Ya lo decía el propio Jesús de Nazaret, tal y como lo recoge Juan en su Evangelio: “No hay amor más grande que dar la vida por los amigos”. Este mensaje, una de las formas más hermosas de expresar el compromiso radical con el amor fraterno, ha marcado la senda de personas admirables que nunca aceptaron el rol de héroes o heroínas. Y muy probablemente ninguno de los que perdió la vida se sentiría a gusto con el cartel de mártir. El martirio en sí mismo es un concepto que nos devuelve el sabor amargo de una educación, promovida por una Iglesia de otros tiempos (¿o es también de este tiempo?) que ensalzaba el sufrimiento como una vía para la redención y la santidad.

En los casos de los que hablamos en el reportaje de portada de este alandar de febrero, el resultado suele ser siempre el avance en los objetivos que persiguen.

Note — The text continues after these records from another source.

(* ===== verification/Paths.v ===== *)
(** * Slash-separated paths: the parts of Go's [path] and [path/filepath] that
    the judge uses on Unix *)

From S2P Require Import Prelude GoStrings.

Definition is_slash (c : Ascii.ascii) : bool := (byte_of c =? 47)%Z.

(** The texts between the slashes, at least one. *)
Fixpoint components (s : string) : list string :=
  match s with
  | EmptyString => [""]
  | String c s' =>
      if is_slash c then "" :: components s'
      else match components s' with
           | name :: rest => String c name :: rest
           | [] => [String c ""]
           end
  end.

Definition rooted (s : string) : bool :=
  match s with String c _ => is_slash c | EmptyString => false end.

(** One component of [Clean]'s loop; the output is kept last name first. *)
Definition clean_step (root : bool) (out : list string) (name : string) : list string :=
  if bool_decide (name = "") || bool_decide (name = ".") then out
  else if bool_decide (name = "..") then
    match out with
    | [] => if root then [] else [".."]
    | last :: out' => if bool_decide (last = "..") then ".." :: out else out'
    end
  else name :: out.

Definition clean_names (s : string) : list string := reverse (foldl (clean_step (rooted s)) [] (components s)).

(** [path.Clean] *)
Definition Clean (s : string) : string :=
  if rooted s then "/" +:+ Join (clean_names s) "/"
  else match clean_names s with [] => "." | names => Join names "/" end.

(** [filepath.Join] of two elements: empty elements are left out. *)
Definition path_Join (a b : string) : string :=
  if bool_decide (a = "") then (if bool_decide (b = "") then "" else Clean b)
  else if bool_decide (b = "") then Clean a else Clean (a +:+ "/" +:+ b).

Fixpoint strip_common (a b : list string) : list string * list string :=
  match a, b with
  | x :: a', y :: b' => if bool_decide (x = y) then strip_common a' b' else (a, b)
  | _, _ => (a, b)
  end.

(** [filepath.Rel] *)
Definition Rel (base target : string) : result string :=
  let fail := Err (Errorf "Rel: can't make %s relative to %s" [FStr target; FStr base]) in
  if bool_decide (Clean base = Clean target) then Ok "."
  else if negb (Bool.eqb (rooted (Clean base)) (rooted (Clean target))) then fail
  else
    let '(up, down) := strip_common (clean_names base) (clean_names target) in
    if bool_decide (head up = Some "..") then fail
    else Ok (Join (replicate (length up) ".." ++ down) "/").

(** [filepath.Base] of a path and [filepath.Dir] of a cleaned one. *)
Definition Base (s : string) : string :=
  if bool_decide (s = "") then "."
  else match last (filter (fun name => name <> "") (components s)) with
       | Some name => name
       | None => "/"
       end.

(** ** Laws *)

(** A name of one directory entry. *)
Definition entry_name (name : string) : Prop :=
  name <> "" /\ name <> "." /\ name <> ".." /\ components name = [name].

#[export] Instance entry_name_decision name : Decision (entry_name name).
Proof. rewrite /entry_name. apply _. Defined.

Lemma components_nonempty s : components s <> [].
Proof. destruct s as [|c s]; [done|]. cbn. destruct (is_slash c); [done|]. by destruct (components s). Qed.

Lemma components_slash a b : components (a +:+ "/" +:+ b) = components a ++ components b.
Proof.
  induction a as [|c a IH]; [done|]. rewrite append_cons. cbn [components]. rewrite IH.
  destruct (is_slash c); [done|]. pose proof (components_nonempty a). by destruct (components a).
Qed.

Lemma components_flat s name : name ∈ components s -> components name = [name].
Proof.
  revert name. induction s as [|c s IH]; intros name; cbn [components].
  { by intros ->%list_elem_of_singleton. }
  destruct (is_slash c) eqn:Hc.
  { intros [->|Hn]%elem_of_cons; [done|by apply IH]. }
  pose proof (components_nonempty s) as Hne. destruct (components s) as [|h rest] eqn:E; [done|].
  intros [->|Hn]%elem_of_cons; [|apply IH; by right]. cbn [components]. rewrite Hc.
  by rewrite (IH h (list_elem_of_here _ _)).
Qed.

Lemma components_Join names :
  names <> [] -> Forall (fun name => components name = [name]) names -> components (Join names "/") = names.
Proof.
  induction names as [|name names IH]; [done|]. intros _ [Hn Hns]%Forall_cons.
  destruct names as [|next names]; [done|].
  change (components (name +:+ "/" +:+ Join (next :: names) "/") = name :: next :: names).
  by rewrite components_slash Hn IH.
Qed.

Lemma Join_cons name names :
  Join (name :: names) "/" = match names with [] => name | _ => name +:+ "/" +:+ Join names "/" end.
Proof. by destruct names. Qed.

Lemma flat_not_rooted name s :
  components name = [name] -> name <> "" -> rooted (name +:+ s) = false.
Proof.
  destruct name as [|c name]; [done|]. rewrite append_cons. cbn. by destruct (is_slash c).
Qed.

(** The loop keeps the names it met, below the double dots that leave the start. *)
Definition clean_shape (root : bool) (names : list string) : Prop :=
  exists k normal, names = replicate k ".." ++ normal /\ Forall entry_name normal /\ (root = true -> k = O).

Lemma clean_step_shape root out name :
  components name = [name] -> clean_shape root (reverse out) -> clean_shape root (reverse (clean_step root out name)).
Proof.
  intros Hflat (k & normal & E & Hn & Hk). rewrite /clean_step.
  destruct (bool_decide (name = "") || bool_decide (name = ".")) eqn:E0.
  { by exists k, normal. }
  apply orb_false_iff in E0 as [?%bool_decide_eq_false ?%bool_decide_eq_false].
  case_bool_decide as Hdd.
  - destruct out as [|last out].
    { destruct root; [by exists O, []|]. by exists 1%nat, []. }
    rewrite reverse_cons in E. destruct normal as [|n0 normal _] using rev_ind.
    + rewrite app_nil_r in E. destruct k as [|k]; [by destruct (reverse out)|].
      assert (last = "..") as ->.
      { replace (S k) with (k + 1)%nat in E by lia. rewrite replicate_add in E. by apply app_inj_tail in E as [_ ->]. }
      rewrite bool_decide_eq_true_2 //. exists (S (S k)), []. rewrite reverse_cons reverse_cons E app_nil_r.
      change [".."] with (replicate 1 ".."). rewrite -replicate_add. split_and!; [f_equal; lia|done|].
      by intros ?%Hk.
    + rewrite app_assoc in E. apply app_inj_tail in E as [E ->].
      apply Forall_app in Hn as [Hn [(_ & _ & Hnd & _) _]%Forall_cons].
      rewrite bool_decide_eq_false_2 //. by exists k, normal.
  - exists k, (normal ++ [name]). rewrite reverse_cons E app_assoc. split_and!; [done| |done].
    apply Forall_app. split; [done|]. by apply Forall_singleton.
Qed.

Lemma clean_loop_shape root names out :
  Forall (fun name => components name = [name]) names -> clean_shape root (reverse out) ->
  clean_shape root (reverse (foldl (clean_step root) out names)).
Proof.
  revert out. induction names as [|name names IH]; intros out Hf Hs; [done|].
  apply Forall_cons in Hf as [Hn Hf]. cbn. apply IH; [done|]. by apply clean_step_shape.
Qed.

Lemma components_all_flat s : Forall (fun name => components name = [name]) (components s).
Proof. apply Forall_forall. intros name. apply components_flat. Qed.

Lemma clean_names_shape s : clean_shape (rooted s) (clean_names s).
Proof. apply clean_loop_shape; [apply components_all_flat|]. by exists O, []. Qed.

Lemma clean_loop_entries root out names :
  Forall entry_name names -> foldl (clean_step root) out names = reverse names ++ out.
Proof.
  revert out. induction names as [|name names IH]; intros out Hn; [done|].
  apply Forall_cons in Hn as [(H1 & H2 & H3 & _) Hn]. rewrite reverse_cons -app_assoc. cbn [foldl].
  assert (clean_step root out name = name :: out) as ->.
  { rewrite /clean_step. by repeat (rewrite bool_decide_eq_false_2; [done|]). }
  by apply IH.
Qed.

Lemma entries_flat names : Forall entry_name names -> Forall (fun name => components name = [name]) names.
Proof. intros Hn. eapply Forall_impl; [done|]. by intros name (_ & _ & _ & ?). Qed.

(** A cleaned path with entry names only: what it is and what it names. *)
Lemma Clean_components s :
  Forall entry_name (clean_names s) ->
  exists skipped, components (Clean s) = skipped ++ clean_names s /\ Forall (fun x => x = "" \/ x = ".") skipped.
Proof.
  intros Hn. rewrite /Clean. destruct (rooted s) eqn:Hr.
  - destruct (clean_names s) as [|n ns] eqn:E.
    + exists ["";""]. split; [done|]. repeat constructor; by left.
    + exists [""]. split; [|repeat constructor; by left].
      change ("/" +:+ Join (n :: ns) "/") with ("" +:+ "/" +:+ Join (n :: ns) "/").
      rewrite components_slash components_Join //. by apply entries_flat.
  - destruct (clean_names s) as [|n ns] eqn:E.
    + exists ["."]. split; [done|]. repeat constructor; by right.
    + exists []. split; [|done]. rewrite components_Join //. by apply entries_flat.
Qed.

Lemma clean_loop_skipped root out skipped :
  Forall (fun x => x = "" \/ x = ".") skipped -> foldl (clean_step root) out skipped = out.
Proof.
  induction 1 as [|x skipped Hx _ IH]; [done|]. cbn. destruct Hx as [->| ->]; apply IH.
Qed.

Lemma rooted_app a b : rooted a = true -> rooted (a +:+ b) = true.
Proof. by destruct a. Qed.

(** Joining a path of entry names under an absolute directory names the entry
    of that directory: nothing of the directory is left. *)
Lemma Join_names dir s :
  rooted dir = true -> Forall entry_name (clean_names s) ->
  rooted (path_Join dir (Clean s)) = true /\
  clean_names (path_Join dir (Clean s)) = clean_names dir ++ clean_names s.
Proof.
  intros Hr Hs. destruct (Clean_components s Hs) as (skipped & Hc & Hskip).
  assert (Clean s <> "") as Hne.
  { intros E. rewrite E in Hc. destruct skipped as [|x skipped].
    - cbn in Hc. rewrite -Hc in Hs. by apply Forall_cons_1 in Hs as [[Hbad _] _].
    - destruct (clean_names s) eqn:En; [|by destruct skipped].
      move: E. rewrite /Clean En. by destruct (rooted s). }
  assert (dir <> "") as Hd by by destruct dir.
  rewrite /path_Join bool_decide_eq_false_2 // bool_decide_eq_false_2 //.
  set (j := dir +:+ "/" +:+ Clean s).
  assert (rooted j = true) as Hj by by apply rooted_app.
  assert (clean_names j = clean_names dir ++ clean_names s) as E.
  { rewrite /clean_names Hj Hr. rewrite /j components_slash Hc !foldl_app (clean_loop_skipped _ _ skipped) //.
    fold (clean_names s). rewrite clean_loop_entries // reverse_app reverse_involutive //. }
  destruct (clean_names_shape dir) as (k & normal & Hdir & Hnormal & Hk). rewrite (Hk Hr) /= in Hdir.
  split; [by rewrite /Clean Hj|].
  assert (Forall entry_name (clean_names j)) as Hall by (rewrite E Hdir; by apply Forall_app).
  destruct (Clean_components j Hall) as (sk & Hcj & Hsk).
  assert (rooted (Clean j) = true) as Hrj by by rewrite /Clean Hj.
  rewrite {1}/clean_names Hrj Hcj foldl_app (clean_loop_skipped _ _ sk) // clean_loop_entries // app_nil_r reverse_involutive //.
Qed.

La causa de los desaparecidos por la dictadura argentina de los 70 tuvo en la imagen de dignidad de cientos de mujeres (madres y abuelas de los desaparecidos) protestando con un pañuelo blanco en la cabeza, la mejor forma de despertar conciencias. Un efecto parecido ha sucedido con la causa saharaui gracias a la huelga de hambre de 32 días mantenida por Aminetu Haidar.

Dar la vida por los demás. Dar el tiempo o dar el cariño, la atención, la pasión, son gestos marcados por la generosidad con el hermano y la hermana que sufre la injusticia. En esa digna tarea hay miles de personas. Y muchas más que se unirán.